Lo strumento anticoercitivo come leva politica
Lo strumento anticoercitivo dell’Ue è stato pensato proprio per rispondere a pressioni economiche esterne considerate indebite. La sua eventuale attivazione segnerebbe un passaggio significativo: l’Unione non solo reagirebbe ai dazi, ma affermerebbe la propria autonomia strategica in ambito commerciale, dimostrando di avere strumenti concreti per difendere i propri interessi.
Il nodo dell’accordo sulle tariffe
Uno dei punti più delicati riguarda la tenuta dell’accordo sulle tariffe raggiunto tra l’Unione europea e gli Stati Uniti la scorsa estate. Secondo i collaboratori più vicini a Macron, l’approccio dell’amministrazione guidata da Donald Trump rischia di mettere in discussione la validità stessa di quell’intesa, aprendo una fase di incertezza che potrebbe avere ripercussioni su diversi settori economici.
Dazi e rapporti transatlantici
La questione tariffaria va oltre il semplice scambio commerciale. I dazi diventano uno strumento di pressione politica che incide sui rapporti transatlantici e sull’equilibrio tra alleati storici. Per l’Europa, accettare nuove imposizioni senza reagire significherebbe rinunciare a un ruolo attivo nello scenario globale.

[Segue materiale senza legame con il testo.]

Lemma dict_set_fresh k v d : k ∉ d.*1 → dict_set k v d = d ++ [(k, v)].
Proof.
  induction d as [|[k' v'] d IH]; intros Hk; [done|]. simpl in *.
  apply not_elem_of_cons in Hk as [Hne Hk].
  rewrite decide_False by done. by rewrite IH.
Qed.

Lemma dict_set_length k v d : length (dict_set k v d) ≤ S (length d).
Proof.
  induction d as [|[k' v'] d IH]; simpl; [lia|].
  case_decide; simpl; lia.
Qed.

Lemma foldl_dict_set_fresh items d :
  NoDup (d.*1 ++ items.*1) →
  foldl (λ d kv, dict_set kv.1 kv.2 d) d items = d ++ items.
Proof.
  revert d. induction items as [|[k v] items IH]; intros d Hnd; simpl.
  { by rewrite app_nil_r. }
  simpl in Hnd. rewrite dict_set_fresh.
  - rewrite IH; [by rewrite <-app_assoc|].
    rewrite fmap_app. simpl. by rewrite <-app_assoc.
  - apply NoDup_app in Hnd as (_ & Hdisj & _).
    intros Hk. apply (Hdisj k Hk). by left.
Qed.

(** With pairwise distinct keys the comprehension keeps every pair. *)
Lemma dict_of_items_distinct items :
  NoDup items.*1 → dict_of_items items = items.
Proof. intros Hnd. unfold dict_of_items. by rewrite foldl_dict_set_fresh. Qed.

Lemma foldl_dict_set_length items d :
  length (foldl (λ d kv, dict_set kv.1 kv.2 d) d items)
  ≤ length d + length items.
Proof.
  revert d. induction items as [|kv items IH]; intros d; simpl; [lia|].
  etrans; [apply IH|]. pose proof (dict_set_length kv.1 kv.2 d). lia.
Qed.

(** In general a repeated key is stored once. *)
Lemma dict_of_items_length items :
  dict_len (dict_of_items items) ≤ length items.
Proof. apply (foldl_dict_set_length items []). Qed.

Lemma normalize_length headers cells :
  headers ≠ [] → length (normalize headers cells) = length headers.
Proof.
  intros Hne. unfold normalize. destruct headers as [|h hs]; [done|].
  repeat case_decide.
  - rewrite length_app, length_replicate. lia.
  - rewrite length_take. lia.
  - lia.
Qed.

(** Padding adds empty values at the end, truncation drops the cells past
    the last header: under a header the value is the stripped cell in that
    column, or the empty string when the row has no such cell. *)
Lemma cell_at_normalize headers cells i :
  i < length headers →
  cell_at (normalize headers cells) i = cell_at cells i.
Proof.
  intros Hi. unfold normalize, cell_at. destruct headers as [|h hs]; [done|].
  repeat case_decide; [| |done].
  - destruct (decide (i < length cells)) as [Hlt|Hge].
    + by rewrite lookup_app_l.
    + rewrite lookup_app_r by lia.
      rewrite lookup_replicate_2 by lia.
      by rewrite (lookup_ge_None_2 cells i) by lia.
  - by rewrite lookup_take_lt.
Qed.

Lemma imap_pairs {A} (f : nat → A) headers :
  imap (λ i h, (h, f i)) headers = zip headers (f <$> seq 0 (length headers)).
Proof.
  revert f. induction headers as [|h hs IH]; intros f; [done|].
  rewrite imap_cons. cbn [length seq fmap list_fmap zip zip_with].
  f_equal. rewrite <-fmap_S_seq, <-list_fmap_compose. apply (IH (f ∘ S)).
Qed.

Lemma make_row_distinct headers cells :
  headers ≠ [] → NoDup headers →
  make_row headers cells
  = zip headers (cell_at cells <$> seq 0 (length headers)).
Proof.
  intros Hne Hnd. unfold make_row, build_row.
  destruct headers as [|h hs] eqn:Hh; [done|]. rewrite <-Hh in *. clear Hh.
  rewrite imap_pairs. rewrite dict_of_items_distinct.
  - f_equal. apply list_fmap_ext. intros i j Hj.
    apply lookup_seq in Hj as [-> ?]. by apply cell_at_normalize.
  - rewrite fst_zip; [done|]. rewrite length_fmap, length_seq. lia.
Qed.

Lemma make_row_length_le headers cells :
  headers ≠ [] → dict_len (make_row headers cells) ≤ length headers.
Proof.
  intros Hne. unfold make_row, build_row.
  destruct headers as [|h hs] eqn:Hh; [done|]. rewrite <-Hh in *. clear Hh.
  etrans; [apply dict_of_items_length|]. by rewrite length_imap.
Qed.

Lemma elem_of_table_rows table r :
  r ∈ table_rows table →
  ∃ i, (read_headers table).2 ≤ i < read_row_count table
       ∧ r = make_row (read_headers table).1 (read_cells table i).
Proof.
  unfold table_rows. destruct (read_headers table) as [headers start].
  intros (i & -> & Hi)%list_elem_of_fmap. exists i. split; [|done].
  apply elem_of_seq in Hi. simpl. lia.
Qed.

Lemma read_headers_start table : (read_headers table).2 = 1.
Proof. unfold read_headers. by destruct (header_keys (header_area table)). Qed.
(* ===== verification/_CoqProject ===== *)
-Q . S2P
Prelude.v
GoLib.v
Duration.v
Parse.v
Timer.v
Machine.v
Run.v
Sweep.v
Manager.v
Display.v
Command.v
Dialogue.v
Concurrency.v
Schedule.v
Persist.v
World.v
Stdin.v
(** strconv.ParseInt(s, 10, 64), which Atoi is: an optional sign, at least
    one digit, the value within int64. *)
Definition Atoi (s : string) : NumError + Z :=
  match s with
  | EmptyString => inl ErrSyntax
  | String c s' =>
      let neg := bool_decide (c = "-"%char) in
      let digits := if bool_decide (c = "-"%char \/ c = "+"%char) then s' else s in
      match digits with
      | EmptyString => inl ErrSyntax
      | _ =>
          match parse_uint digits 0 with
          | inl ErrSyntax => inl ErrSyntax
          | inl ErrRange => inl ErrRange
          | inr un =>
              if decide (neg = false /\ 2 ^ 63 <= un) then inl ErrRange
              else if decide (neg = true /\ 2 ^ 63 < un) then inl ErrRange
              else inr (if neg then - un else un)
          end
      end
  end.

(** ** Lemmas: TrimSpace *)

Section trim.
Implicit Types (s : string) (c : ascii).

Definition no_space (c : ascii) : bool := negb (Ascii.is_space c).

Lemma trim_left_no_space c s : Ascii.is_space c = false -> trim_left (String c s) = String c s.
Proof. intros H. simpl. by rewrite H. Qed.

Lemma trim_left_idem s : trim_left (trim_left s) = trim_left s.
Proof.
  induction s as [|c s IH]; [done|]. simpl.
  destruct (Ascii.is_space c) eqn:Hc; [done|]. by apply trim_left_no_space.
Qed.

Lemma trim_right_idem s : trim_right (trim_right s) = trim_right s.
Proof.
  induction s as [|c s IH]; [done|]. simpl.
  destruct (trim_right s) as [|c' r] eqn:Hr.
  - destruct (Ascii.is_space c) eqn:Hc; [done|]. simpl. by rewrite Hc.
  - change (trim_right (String c (String c' r))) with
      (match trim_right (String c' r) with
       | EmptyString => if Ascii.is_space c then EmptyString else String c EmptyString
       | r' => String c r'
       end).
    by rewrite IH.
Qed.

(** Trimming on the right keeps the first character of a string that
    starts with no white space. *)
Lemma trim_right_head c s :
  Ascii.is_space c = false -> exists r, trim_right (String c s) = String c r.
Proof. intros Hc. simpl. destruct (trim_right s); rewrite ?Hc; eauto. Qed.

Lemma trim_left_trim_right s : trim_left (trim_right (trim_left s)) = trim_right (trim_left s).
Proof.
  induction s as [|c s IH]; [done|]. simpl.
  destruct (Ascii.is_space c) eqn:Hc; [done|].
  destruct (trim_right_head c s Hc) as [r ->]. by apply trim_left_no_space.
Qed.

Lemma TrimSpace_idem s : TrimSpace (TrimSpace s) = TrimSpace s.
Proof. unfold TrimSpace. by rewrite trim_left_trim_right, trim_right_idem. Qed.

Lemma trim_right_all_no_space s : all_chars no_space s = true -> trim_right s = s.
Proof.
  induction s as [|c s IH]; [done|]. simpl. intros [Hc Hs]%andb_true_iff.
  rewrite IH by done. unfold no_space in Hc. apply negb_true_iff in Hc.
  destruct s; by rewrite ?Hc.
Qed.

Lemma trim_left_all_no_space s : all_chars no_space s = true -> trim_left s = s.
Proof.
  destruct s as [|c s]; [done|]. simpl. intros [Hc _]%andb_true_iff.
  unfold no_space in Hc. apply negb_true_iff in Hc. by rewrite Hc.
Qed.

(** A string without white space is its own trimming. *)
Lemma TrimSpace_no_space s : all_chars no_space s = true -> TrimSpace s = s.
Proof.
  intros H. unfold TrimSpace. by rewrite trim_left_all_no_space, trim_right_all_no_space.
Qed.

(** Trimming on the right stops at a last part without white space. *)
Lemma trim_right_app s1 s2 :
  s2 <> EmptyString -> all_chars no_space s2 = true -> trim_right (s1 +:+ s2) = s1 +:+ s2.
Proof.
  intros Hne Hs2. induction s1 as [|c s1 IH]; [by apply trim_right_all_no_space|].
  change (String c s1 +:+ s2) with (String c (s1 +:+ s2)). simpl. rewrite IH.
  destruct (s1 +:+ s2) eqn:Happ; [|done]. by destruct s1, s2.
Qed.

(** A text that starts with no white space and ends in a part without
    white space is its own trimming. *)
Lemma TrimSpace_app c s1 s2 :
  Ascii.is_space c = false -> s2 <> EmptyString -> all_chars no_space s2 = true ->
  TrimSpace (String c s1 +:+ s2) = String c s1 +:+ s2.
Proof.
  intros Hc Hne Hs2. unfold TrimSpace.
  change (String c s1 +:+ s2) with (String c (s1 +:+ s2)).
  rewrite trim_left_no_space by done.
  change (String c (s1 +:+ s2)) with (String c s1 +:+ s2). by apply trim_right_app.
Qed.

Lemma all_chars_impl (p q : ascii -> bool) s :
  (forall c, p c = true -> q c = true) -> all_chars p s = true -> all_chars q s = true.
Proof.
  intros Hpq. induction s as [|c s IH]; [done|]. simpl.
  intros [Hc Hs]%andb_true_iff. by rewrite (Hpq c Hc), IH.
Qed.

Lemma all_chars_app p s1 s2 :
  all_chars p (s1 +:+ s2) = all_chars p s1 && all_chars p s2.
Proof. induction s1 as [|c s1 IH]; [done|]. simpl. by rewrite IH, andb_assoc. Qed.

End trim.

(** ** Lemmas: Contains, Split and Join *)

Section split.
Implicit Types (s : string) (sep c : ascii).

Lemma Split_nonempty s sep : Split s sep <> [].
Proof. induction s as [|c s IH]; [done|]. simpl. case_decide; [done|]. by destruct (Split s sep). Qed.

Lemma Split_cons_ne c s sep :
  c <> sep -> exists p ps, Split s sep = p :: ps /\ Split (String c s) sep = String c p :: ps.
Proof.
  intros Hc. simpl. rewrite decide_False by done.
  destruct (Split s sep) as [|p ps] eqn:Hs; [by destruct (Split_nonempty s sep)|eauto].
Qed.

(** Without a separator there is one piece, the string. *)
Lemma Split_no_sep s sep : Contains s sep = false -> Split s sep = [s].
Proof.
  induction s as [|c s IH]; [done|]. simpl. intros [Hc Hs]%orb_false_iff.
  apply bool_decide_eq_false in Hc. rewrite decide_False by done. by rewrite IH.
Qed.

(** One piece more than separators: a string that contains the separator
    splits into at least two pieces. *)
Lemma Split_Contains s sep : Contains s sep = true -> (2 <= length (Split s sep))%nat.
Proof.
  induction s as [|c s IH]; [done|]. simpl. case_decide as Hc.
  - intros _. pose proof (Split_nonempty s sep). destruct (Split s sep); simpl; [done|lia].
  - rewrite bool_decide_eq_false_2 by done. simpl. intros Hs. specialize (IH Hs).
    destruct (Split s sep); simpl in *; lia.
Qed.

(** The piece before the first separator. *)
Lemma Split_app s1 s2 sep :
  Contains s1 sep = false -> Split (s1 +:+ String sep s2) sep = s1 :: Split s2 sep.
Proof.
  induction s1 as [|c s1 IH]; simpl.
  - intros _. by rewrite decide_True.
  - intros [Hc Hs]%orb_false_iff. apply bool_decide_eq_false in Hc.
    rewrite decide_False by done. change (String.append s1 (String sep s2)) with (s1 +:+ String sep s2).
    by rewrite IH.
Qed.

(** Splitting loses nothing: joining the pieces gives the string back. *)
Lemma Join_Split s sep : Join (Split s sep) sep = s.
Proof.
  induction s as [|c s IH]; [done|]. simpl. case_decide as Hc.
  - subst c. pose proof (Split_nonempty s sep). destruct (Split s sep) eqn:Hs; [done|].
    simpl in *. by rewrite IH.
  - destruct (Split s sep) as [|p [|q ps]] eqn:Hs; [by destruct (Split_nonempty s sep)|..];
      simpl in *; by rewrite <- IH.
Qed.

Una prova di unità per l’Unione europea
La posizione francese punta a trasformare la crisi in un test di coesione per l’Unione europea. La risposta ai dazi statunitensi potrebbe diventare un banco di prova per dimostrare se l’Europa è davvero in grado di parlare con una sola voce quando sono in gioco i suoi interessi strategici.